With Bitcoin having risen from R11,000 on 5 January 2017 to R35,200 on 22 June (taking lowest possible pricing), it is clear that the potential risks and rewards in investing in cryptocurrencies are now much higher than in the past.
Those already familiar with the currencies will be familiar with these risks, including the possibility of future taxes, hard market swings and the fact that they are still very much a developing technology.
One such risk to take into account (and the topic that seems to be most up for debate) is that of a “hard fork”, and the fact that Bitcoin may no longer be called “Bitcoin” come 1 August.
What is a “hard fork”?
Bitcoin is at a point where it is growing faster in usage than what the network can effectively handle and Bitcoin transactions have slowed down as a result, notes Werner van Rooyen, head of Growth at Luno.
“Since Bitcoin is software built on open protocols and consensus, any developer (or groups of developers) can propose changes and improvements to the technology, he said speaking to BusinessTech.
“Bitcoin miners can vote on these changes and whether or not they want to implement them, and Bitcoin users and platforms can decide whether to follow them or not.”
“If the proposed changes are significant enough, it results in a new version of the software, which may not be fully compatible with the old. If the change is controversial, the new version then ‘forks’ from the main branch and operates by the newly implemented rules.”
What happens on 1 August?
Van Rooyen said that there was a chance there will be such a fork on 1 August.
While it is not guaranteed, this could mean a “new” version of Bitcoin that could split from the existing chain and because of significant changes in the new proposal, Bitcoin miners (and Bitcoin platforms) will need to make some changes to their system to ensure compatibility.
As a result, Bitcoin miners, end-users and platforms will need to decide if they want to accept the new, old or both versions of the software.
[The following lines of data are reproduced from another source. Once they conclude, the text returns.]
Lemma good_dapp d d' : good_doc (dapp d d') <-> good_doc d /\ good_doc d'.
Proof.
  unfold good_doc. rewrite tokens_dapp, Forall_app.
  enough (defined env (dapp d d') <-> defined env d /\ defined env d') by tauto.
  induction d as [|w d IH|x s a _ e b _ d IH]; cbn; [tauto|done|]. rewrite IH. tauto.
Qed.
Lemma good_line w d : good_doc (DLine w d) <-> Forall pp_char w /\ good_doc d.
Proof. unfold good_doc. cbn. rewrite Forall_cons. tauto. Qed.
Lemma good_if x s a e b d : good_doc (DIf x s a e b d) ->
  good_doc a /\ (e = true -> good_doc b) /\ good_doc d /\ good_tok (TIf x s) /\ is_Some (env x) /\ defined env b.
Proof.
  unfold good_doc. cbn [tokens defined]. rewrite Forall_cons, !Forall_app, Forall_cons.
  intros ((H1 & H2 & H3 & H4 & H5) & H6 & H7 & H8 & H9). split_and!; try done.
  intros ->. by apply Forall_cons_1 in H3 as [_ H3].
Qed.

Lemma good_skeleton d : good_doc d -> good_doc (skeleton d).
Proof.
  induction d as [|w d IH|x s a IHa e b IHb d IH]; intros Hd; cbn [skeleton]; [done| |].
  - by apply good_line in Hd as [_ Hd%IH].
  - apply good_if in Hd as (Ha%IHa & Hb & [Hd1 Hd2]%IH & Hx & He & _).
    assert (Hc : good_doc (if e then dapp (skeleton a) (skeleton b) else skeleton a)).
    { destruct e; [|done]. apply good_dapp. split; [done|]. by apply IHb, Hb. }
    destruct Hc as [Hc1 Hc2]. split; cbn; [|done].
    rewrite Forall_cons, Forall_app, Forall_cons. done.
Qed.

Lemma good_one_level d : good_doc d -> good_doc (one_level env d).
Proof.
  induction d as [|w d IH|x s a IHa e b IHb d IH]; intros Hd; cbn [one_level]; [done| |].
  - apply good_line in Hd as [Hw Hd%IH]. by apply good_line.
  - apply good_if in Hd as (Ha & Hb & Hd%IH & _ & _ & _). apply good_dapp. split; [|done].
    assert (Hblank : good_doc (DLine [] DNil)) by (apply good_line; by split; [|split]).
    assert (Hnil : good_doc DNil) by (by split).
    destruct (holds_of env x s), e; repeat (apply good_dapp; split); auto using good_skeleton.
Qed.

(** The first condition of a text. *)
Lemma no_condition d : depth d = O -> tokens d = TLine <$> selected env d.
Proof.
  induction d as [|w d IH|x s a _ e b _ d IH]; intros Hd; cbn in *; [done| |lia]. by rewrite IH.
Qed.
Lemma first_condition d : depth d <> O -> exists ws x s ts, tokens d = (TLine <$> ws) ++ TIf x s :: ts.
Proof.
  induction d as [|w d IH|x s a _ e b _ d IH]; intros Hd; cbn in Hd; [done| |].
  - destruct (IH Hd) as (ws & x & s & ts & E). exists (w :: ws), x, s, ts. cbn. by rewrite E.
  - exists [], x, s. eexists. reflexivity.
Qed.

Lemma strstr_skip w r word : Forall (fun c => c <> ch "!") w -> head word = Some (ch "!") ->
  grub_strstr (w ++ r) word = grub_strstr r word.
Proof.
  intros Hw Hh. destruct word as [|c0 word]; [done|]. injection Hh as ->.
  induction Hw as [|c w Hc _ IH]; cbn [app grub_strstr starts_with]; [done|].
  destruct (Z.eqb_spec c (ch "!")); [done|]. by rewrite andb_false_r.
Qed.

Lemma lines_plain ws : Forall good_tok (TLine <$> ws) -> Forall (fun c => c <> ch "!") (text_of (TLine <$> ws)).
Proof.
  induction ws as [|w ws IH]; cbn [fmap list_fmap]; [constructor|]. intros [Hw Hws]%Forall_cons_1.
  rewrite text_of_cons, tok_text_app. apply Forall_app. split; [eapply Forall_impl; [exact Hw|]; by intros c (_ & _ & ?)|].
  constructor; [done|]. constructor; [done|]. by apply IH.
Qed.

Lemma lines_end w ws : exists p, text_of (TLine <$> (w :: ws)) = p ++ [LF].
Proof.
  revert w. induction ws as [|w' ws IH]; intros w; cbn [fmap list_fmap].
  - exists (w ++ [CR]). rewrite text_of_one. unfold tok_text. cbn. by rewrite <- app_assoc.
  - destruct (IH w') as [p E]. cbn [fmap list_fmap] in E. exists (tok_text (TLine w) ++ p).
    by rewrite text_of_cons, E, app_assoc.
Qed.

(** Another pass is made just if there is a condition. *)
Lemma once_more_if below w d : good_doc (DLine w d) ->
  once_more below (text_of (tokens (DLine w d))) (bstr "!if") = negb (depth d =? 0)%nat.
Proof.
  intros [Hg _]. unfold once_more. change (depth d) with (depth (DLine w d)).
  set (d' := DLine w d) in *. destruct (Nat.eqb_spec (depth d') 0) as [E|E].
  - rewrite (no_condition d' E) in Hg |- *. rewrite <- (app_nil_r (text_of _)).
    by rewrite strstr_skip by (done || by apply lines_plain).
  - assert (Hws : exists ws x s ts, tokens d' = (TLine <$> (w :: ws)) ++ TIf x s :: ts).
    { destruct (first_condition d E) as (ws & x & s & ts & E'). exists ws, x, s, ts. cbn. by rewrite E'. }
    destruct Hws as (ws & x & s & ts & E'). rewrite E' in Hg |- *. apply Forall_app in Hg as [Hws _].
    rewrite text_of_app, strstr_skip, text_of_cons by (done || by apply lines_plain).
    cbn [negb]. set (r := tok_text (TIf x s) ++ text_of ts).
    assert (Er : grub_strstr r (bstr "!if") = Some r) by done. rewrite Er, length_app.
    destruct (lines_end w ws) as [p ->].
    replace (length (p ++ [LF]) + length r - length r)%nat with (S (length p)) by (rewrite length_app; cbn; lia).
    rewrite <- app_assoc, lookup_app_r, Nat.sub_diag by done. done.
Qed.

(** The passes over conditions. *)
Lemma passes_if fuel : forall below w d, good_doc (DLine w d) -> (depth d < fuel)%nat ->
  exists ls, passes fuel (subst_if v) below (bstr "!if") (text_of (tokens (DLine w d)))
    (Z.of_nat (length (text_of (tokens (DLine w d))))) =
    Ret (text_of (TLine <$> ls), Z.of_nat (length (text_of (TLine <$> ls)))) /\
    filter not_blank ls = filter not_blank (selected env (DLine w d)).
Proof.
  induction fuel as [|fuel IH]; intros below w d Hd Hf; [lia|]. cbn [passes].
  destruct Hd as [Hg Hdef]. pose proof (good_one_level _ (conj Hg Hdef)) as Hd1.
  assert (Hne : tokens (DLine w d) <> []) by (by cbn).
  rewrite (subst_if_spec _ _ _ Hne Hg (outer_run env _ Hdef)). cbn [mbind C_bind one_level].
  cbn [one_level] in Hd1. rewrite once_more_if by done.
  pose proof (depth_one_level env d) as Hdepth. pose proof (selected_one_level env (DLine w d)) as Hsel.
  cbn [one_level] in Hsel.
  destruct (Nat.eqb_spec (depth (one_level env d)) 0) as [E|E]; cbn [negb].
  - exists (selected env (DLine w (one_level env d))). split; [|done].
    by rewrite (no_condition (DLine w (one_level env d))).
  - destruct (IH below w (one_level env d) Hd1) as (ls & E1 & E2); [lia|]. exists ls. split; [done|]. by rewrite E2.
Qed.

End texts.

(** *** Files *)

(** A source: lines, and places where a file is included. *)
Inductive source_line := SLine (w : list Z) | SInclude (quoted : bool) (name : list Z).

Definition no_eol (w : list Z) : Prop := Forall (fun c => c <> CR /\ c <> LF) w.
Definition quote (q : bool) (w : list Z) : list Z := if q then 34 :: w ++ [34] else w.
Definition source_bytes (x : source_line) : list Z :=
  (match x with SLine w => w | SInclude q n => bstr "!include " ++ quote q n end) ++ [CR; LF].
Definition source_text (xs : list source_line) : list Z := mjoin (source_bytes <$> xs).
Definition good_source (x : source_line) : Prop :=
  match x with
  | SLine w => no_eol w /\ starts_with w (bstr "!include ") = false
  | SInclude _ n => no_eol n /\ Forall (fun c => c <> 34) n /\ n <> [] /\ head n <> Some 32
  end.

Definition included_line (files : list Z -> list Z) (x : source_line) : list Z :=
  match x with SLine w => w ++ [CR; LF] | SInclude _ n => files n end.
Definition included (files : list Z -> list Z) (xs : list source_line) : list Z := mjoin (included_line files <$> xs).

Lemma no_eol_stops w : no_eol w -> Forall (fun c => is_eol_char c = false) w.
Proof.
  intros H. eapply Forall_impl; [exact H|]. intros c [H1 H2]. unfold is_eol_char.
  by apply orb_false_iff; split; apply Z.eqb_neq.
Qed.

(** A word of a line does not begin with what the line itself does not begin with. *)
Lemma starts_line w r p : no_eol p -> starts_with w p = false -> starts_with (w ++ CR :: r) p = false.
Proof.
  revert p. induction w as [|c w IH]; intros [|c' p] Hp Hs; cbn [app starts_with] in *; try done.
  - apply Forall_cons_1 in Hp as [[Hc _] _]. by destruct (Z.eqb_spec CR c') as [<-|].
  - apply Forall_cons_1 in Hp as [_ Hp]. destruct (c =? c'); [by apply IH|done].
Qed.

Lemma no_eol_include : no_eol (bstr "!include ").
Proof. by repeat constructor. Qed.

Section includes.
Context (files : list Z -> list Z).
“There have been Bitcoin forks in the past, admittedly when the cryptocurrency had fewer users,” said van Rooyen.
Using the recent fork on the Ethereum blockchain as an example, van Rooyen noted that nobody will “lose” their coins.
“If you held Ether before the Ethereum fork, you ended up with both the old and the new currency after the fork (ETH and ETC). With that specific hard fork, there was still support for the old tokens (ETC) and the new version (ETH).”
“Some platforms decided to support both versions, each commanding their own exchange rate, each with their own users and so on.”
Are South African Bitcoin investors in any danger?
If you’re not a Bitcoin developer or Bitcoin miner (just someone with some Bitcoin) you should make sure that you keep your Bitcoin with a reputable Bitcoin exchange with a team of developers that can handle complicated things like hard forks, warned van Rooyen.
“Many people shout doom and gloom when certain proposals gain momentum, including a few months ago when another fork seemed likely to happen. Many were recommending that you sell all your Bitcoin, but the price of Bitcoin has more than doubled since we last wrote about it (a fork)”.
“It’s impossible to predict what will happen this time, if anything at all.”
He pointed out that there were elements of cryptocurrencies, like “hard forks”, which are technical matters may scare off some investors.
“Those who disagree with the proposed changes but also those who just find it all very confusing and want to stick to traditional investments.”
“I can’t give investment advice. People should understand that Bitcoin and other cryptocurrencies are a new technology and short term volatility and changes are expected.”
“Don’t invest more than you can lose, but don’t lose sight of the greater picture. We’re seeing more and more investors – not just individuals but also institutional investors, asset managers and hedge funds – allocating a small percentage of their total investment portfolio in Bitcoin.”
The rise of other cryptocurrencies and how they may be affected by the fork
Van Rooyen noted that a fork in Bitcoin (or another large currency) could have a direct impact on other cryptocurrencies, but was not the only factor to consider.
“Historically, Bitcoin was the only cryptocurrency that commanded any sort of value, but we now have an industry that consists of various cryptocurrencies.”
“The market is young and still only roughly worth $114 billion (in total). When investor confidence is high in the overall market, you see money flow into various alternative cryptocurrencies (sometimes called “altcoins”).”
“There are many things you can do and buy with Bitcoin: including altcoins. Whether they make a good store of value, remains to be seen.”
Should we be speaking about regulations?
While a fork is now a well-understood risk of investing in Bitcoin it does beg the question whether crypt-investing would be a safer and more welcoming environment if it was better regulated.
While this doesn’t make it illegal (current laws financial laws still apply), there has been increasing demand to ensure regulation given the currencies’ growing popularity.
The South African Reserve Bank has stated in their position paper on virtual currencies that ‘regulation should follow innovation’, said van Rooyen.
“It’s like early days of the Internet: there’s a lot happening and a lot of potential for what is yet to come. Short term fluctuations and speed bumps are to be expected. I’m very optimistic about not just what Bitcoin has already achieved, but also about its future.”
This article is not intended to act as financial advice.